Records from a data source:
* * * * * * * * *

Lemma fault_again W cause W' : world_ok W -> b_fault (w_bus W) = false -> ram_tables W ->
mmu_translate h va acc W = (Fault cause, W') -> mmu_translate h va acc W' = (Fault cause, W').
Proof.
intros Hw Hf Hr Et0. pose proof Et0 as Et. rewrite translate_eq in Et. destruct (direct va acc (hart h W)) as [t|] eqn:Ed.
{ injection Et as -> <-. by rewrite translate_eq, Ed. }
assert (set_w_bus (w_bus W) W = W) as Es by by destruct W.
unfold ram_tables in Hr. cbv zeta in Hr. destruct (walk_again _ _ _ _ _ (proj1 (wi_mem _ _ Hw)) Hf Hr) as (r & o & H1 & H2 & Hwalk).
pose proof (Hwalk (b_fault_addr (w_bus W)) (ok_fault_addr _ (proj1 (wi_mem _ _ Hw)))) as E. replace (set_b_fault_addr (b_fault_addr (w_bus W)) (w_bus W)) with (w_bus W) in E by by destruct (w_bus W).
unfold the_walk in Et. cbv zeta in Et. rewrite E in Et. destruct r as [l|].
- rewrite H1 in Et by done. pose proof (finish_eq h va acc (hart h W) l (set_w_bus (w_bus W) W)) as Ef. destruct l as [[level pte] addr]. rewrite Ef, Es in Et.
destruct (negb _); [by injection Et as <- <-|]. destruct (leaf_ppn _ _ _ _); [done|by injection Et as <- <-].
- destruct o as [x|]; [|rewrite Es in Et; by injection Et as <- <-]. assert (W' = set_w_bus (set_b_fault_addr x (w_bus W)) W) as -> by congruence.
rewrite translate_eq. change (hart h (set_w_bus _ W)) with (hart h W). rewrite Ed. unfold the_walk. cbv zeta. change (hart h (set_w_bus _ W)) with (hart h W).
change (w_bus (set_w_bus ?b W)) with b. rewrite (Hwalk x H2). by injection Et as ->.
Qed.

Lemma translate_idem W : world_ok W -> rng 64 va -> b_fault (w_bus W) = false -> ram_tables W ->
exists t W', mmu_translate h va acc W = (t, W') /\ mmu_translate h va acc W' = (t, W') /\ b_fault (w_bus W') = false.
Proof.
intros Hw Hv Hf Hr. pose proof (translate_no_fault h va acc W Hw Hv Hf) as Hn. unfold exec in Hn. destruct (mmu_translate h va acc W) as [t W'] eqn:Et. exists t, W'.
split; [done|]. split; [|done]. destruct t as [cause|pa]; [by apply (fault_again W)|by apply (translate_again h va acc W)].
Qed.

(** C18 [translate_idempotent]: translating an address twice is translating it once.  After a
translation through page tables in RAM, which may have filled the TLB and set the
accessed and dirty bits, the same access translates to the same address or page fault
and changes nothing more, so that the probe translated code makes before an access is
invisible; and no memory fault is left pending. *)
Theorem translate_idempotent W : world_ok W -> rng 64 va -> b_fault (w_bus W) = false -> ram_tables W ->
let '(t, W') := mmu_translate h va acc W in mmu_translate h va acc W' = (t, W') /\ b_fault (w_bus W') = false.
Proof. intros Hw Hv Hf Hr. destruct (translate_idem W Hw Hv Hf Hr) as (t & W' & -> & H). done. Qed.
End Again.

(** A 4 MiB page at address 0 of an RV32 supervisor, never accessed: the root table is the
    first page of RAM. *)
Definition paged_world : World :=
  upd_hart 0 (fun c => set_c_priv PRIV_S (set_csr CSR_SATP 0x80080000 c)) (boot_world 32 [0x0f; 0x00; 0x00; 0x20]).
Lemma paged_world_ok : world_ok paged_world.
Proof.
  apply (world_inv_ok (boot_world 32 [0x0f; 0x00; 0x00; 0x20])). apply (keep_upd _ 0).
  - intros c Hc. apply cinv_set_c_priv; [by apply rng_const|]. apply cinv_set_csr; [by apply rng_const|done].
  - apply boot_world_ok; [by left|]. apply bytes_forallb. reflexivity.
Qed.
Lemma ram_walk_leaf pg va level a b : let p := pte_address pg va level a in
  mmio p b = false -> has (run (read_pte pg p) b) (PTE_R .| PTE_X) = true -> ram_walk pg va level a b.
Proof. intros p Hm Hl. destruct level; cbn [ram_walk]; fold p; split; try done. by rewrite Hl. Qed.
Lemma paged_tables : ram_tables 0 0x1234 paged_world.
Proof. unfold ram_tables. apply ram_walk_leaf; vm_compute; reflexivity. Qed.
Lemma paged_store : run (mmu_translate 0 0x1234 ACC_STORE) paged_world = Phys 0x80001234.
Proof. vm_compute. reflexivity. Qed.
Lemma paged_dirty : (b_data (w_bus (exec (mmu_translate 0 0x1234 ACC_STORE) paged_world))).[0] = 0xcf.
Proof. vm_compute. reflexivity. Qed.
Lemma paged_quiet : b_fault (w_bus paged_world) = false.
Proof. vm_compute. reflexivity. Qed.
Lemma translate_idempotent_witness :
  run (mmu_translate 0 0x1234 ACC_STORE) paged_world = Phys 0x80001234 /\
  (b_data (w_bus (exec (mmu_translate 0 0x1234 ACC_STORE) paged_world))).[0] = 0xcf /\
  let '(t, W) := mmu_translate 0 0x1234 ACC_STORE paged_world in
  mmu_translate 0 0x1234 ACC_STORE W = (t, W) /\ b_fault (w_bus W) = false.
Proof.
  split; [exact paged_store|]. split; [exact paged_dirty|].
  exact (translate_idempotent 0 0x1234 ACC_STORE paged_world paged_world_ok (rng_const 64 0x1234 eq_refl) paged_quiet paged_tables).
Defined.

* * * * * * * * *

## What is being asked
All of the data above is to be transcribed without alteration.

## Output below
Lemma fault_again W cause W' : world_ok W -> b_fault (w_bus W) = false -> ram_tables W ->
mmu_translate h va acc W = (Fault cause, W') -> mmu_translate h va acc W' = (Fault cause, W').
Proof.
intros Hw Hf Hr Et0. pose proof Et0 as Et. rewrite translate_eq in Et. destruct (direct va acc (hart h W)) as [t|] eqn:Ed.
{ injection Et as -> <-. by rewrite translate_eq, Ed. }
assert (set_w_bus (w_bus W) W = W) as Es by by destruct W.
unfold ram_tables in Hr. cbv zeta in Hr. destruct (walk_again _ _ _ _ _ (proj1 (wi_mem _ _ Hw)) Hf Hr) as (r & o & H1 & H2 & Hwalk).
pose proof (Hwalk (b_fault_addr (w_bus W)) (ok_fault_addr _ (proj1 (wi_mem _ _ Hw)))) as E. replace (set_b_fault_addr (b_fault_addr (w_bus W)) (w_bus W)) with (w_bus W) in E by by destruct (w_bus W).
unfold the_walk in Et. cbv zeta in Et. rewrite E in Et. destruct r as [l|].
- rewrite H1 in Et by done. pose proof (finish_eq h va acc (hart h W) l (set_w_bus (w_bus W) W)) as Ef. destruct l as [[level pte] addr]. rewrite Ef, Es in Et.
destruct (negb _); [by injection Et as <- <-|]. destruct (leaf_ppn _ _ _ _); [done|by injection Et as <- <-].
- destruct o as [x|]; [|rewrite Es in Et; by injection Et as <- <-]. assert (W' = set_w_bus (set_b_fault_addr x (w_bus W)) W) as -> by congruence.
rewrite translate_eq. change (hart h (set_w_bus _ W)) with (hart h W). rewrite Ed. unfold the_walk. cbv zeta. change (hart h (set_w_bus _ W)) with (hart h W).
change (w_bus (set_w_bus ?b W)) with b. rewrite (Hwalk x H2). by injection Et as ->.
Qed.

Lemma translate_idem W : world_ok W -> rng 64 va -> b_fault (w_bus W) = false -> ram_tables W ->
exists t W', mmu_translate h va acc W = (t, W') /\ mmu_translate h va acc W' = (t, W') /\ b_fault (w_bus W') = false.
Proof.
intros Hw Hv Hf Hr. pose proof (translate_no_fault h va acc W Hw Hv Hf) as Hn. unfold exec in Hn. destruct (mmu_translate h va acc W) as [t W'] eqn:Et. exists t, W'.
split; [done|]. split; [|done]. destruct t as [cause|pa]; [by apply (fault_again W)|by apply (translate_again h va acc W)].
Qed.

(** C18 [translate_idempotent]: translating an address twice is translating it once.  After a
translation through page tables in RAM, which may have filled the TLB and set the
accessed and dirty bits, the same access translates to the same address or page fault
and changes nothing more, so that the probe translated code makes before an access is
invisible; and no memory fault is left pending. *)
Theorem translate_idempotent W : world_ok W -> rng 64 va -> b_fault (w_bus W) = false -> ram_tables W ->
let '(t, W') := mmu_translate h va acc W in mmu_translate h va acc W' = (t, W') /\ b_fault (w_bus W') = false.
Proof. intros Hw Hv Hf Hr. destruct (translate_idem W Hw Hv Hf Hr) as (t & W' & -> & H). done. Qed.
End Again.

(** A 4 MiB page at address 0 of an RV32 supervisor, never accessed: the root table is the
    first page of RAM. *)
Definition paged_world : World :=
  upd_hart 0 (fun c => set_c_priv PRIV_S (set_csr CSR_SATP 0x80080000 c)) (boot_world 32 [0x0f; 0x00; 0x00; 0x20]).
Lemma paged_world_ok : world_ok paged_world.
Proof.
  apply (world_inv_ok (boot_world 32 [0x0f; 0x00; 0x00; 0x20])). apply (keep_upd _ 0).
  - intros c Hc. apply cinv_set_c_priv; [by apply rng_const|]. apply cinv_set_csr; [by apply rng_const|done].
  - apply boot_world_ok; [by left|]. apply bytes_forallb. reflexivity.
Qed.
Lemma ram_walk_leaf pg va level a b : let p := pte_address pg va level a in
  mmio p b = false -> has (run (read_pte pg p) b) (PTE_R .| PTE_X) = true -> ram_walk pg va level a b.
Proof. intros p Hm Hl. destruct level; cbn [ram_walk]; fold p; split; try done. by rewrite Hl. Qed.
Lemma paged_tables : ram_tables 0 0x1234 paged_world.
Proof. unfold ram_tables. apply ram_walk_leaf; vm_compute; reflexivity. Qed.
Lemma paged_store : run (mmu_translate 0 0x1234 ACC_STORE) paged_world = Phys 0x80001234.
Proof. vm_compute. reflexivity. Qed.
Lemma paged_dirty : (b_data (w_bus (exec (mmu_translate 0 0x1234 ACC_STORE) paged_world))).[0] = 0xcf.
Proof. vm_compute. reflexivity. Qed.
Lemma paged_quiet : b_fault (w_bus paged_world) = false.
Proof. vm_compute. reflexivity. Qed.
Lemma translate_idempotent_witness :
  run (mmu_translate 0 0x1234 ACC_STORE) paged_world = Phys 0x80001234 /\
  (b_data (w_bus (exec (mmu_translate 0 0x1234 ACC_STORE) paged_world))).[0] = 0xcf /\
  let '(t, W) := mmu_translate 0 0x1234 ACC_STORE paged_world in
  mmu_translate 0 0x1234 ACC_STORE W = (t, W) /\ b_fault (w_bus W) = false.
Proof.
  split; [exact paged_store|]. split; [exact paged_dirty|].
  exact (translate_idempotent 0 0x1234 ACC_STORE paged_world paged_world_ok (rng_const 64 0x1234 eq_refl) paged_quiet paged_tables).
Defined.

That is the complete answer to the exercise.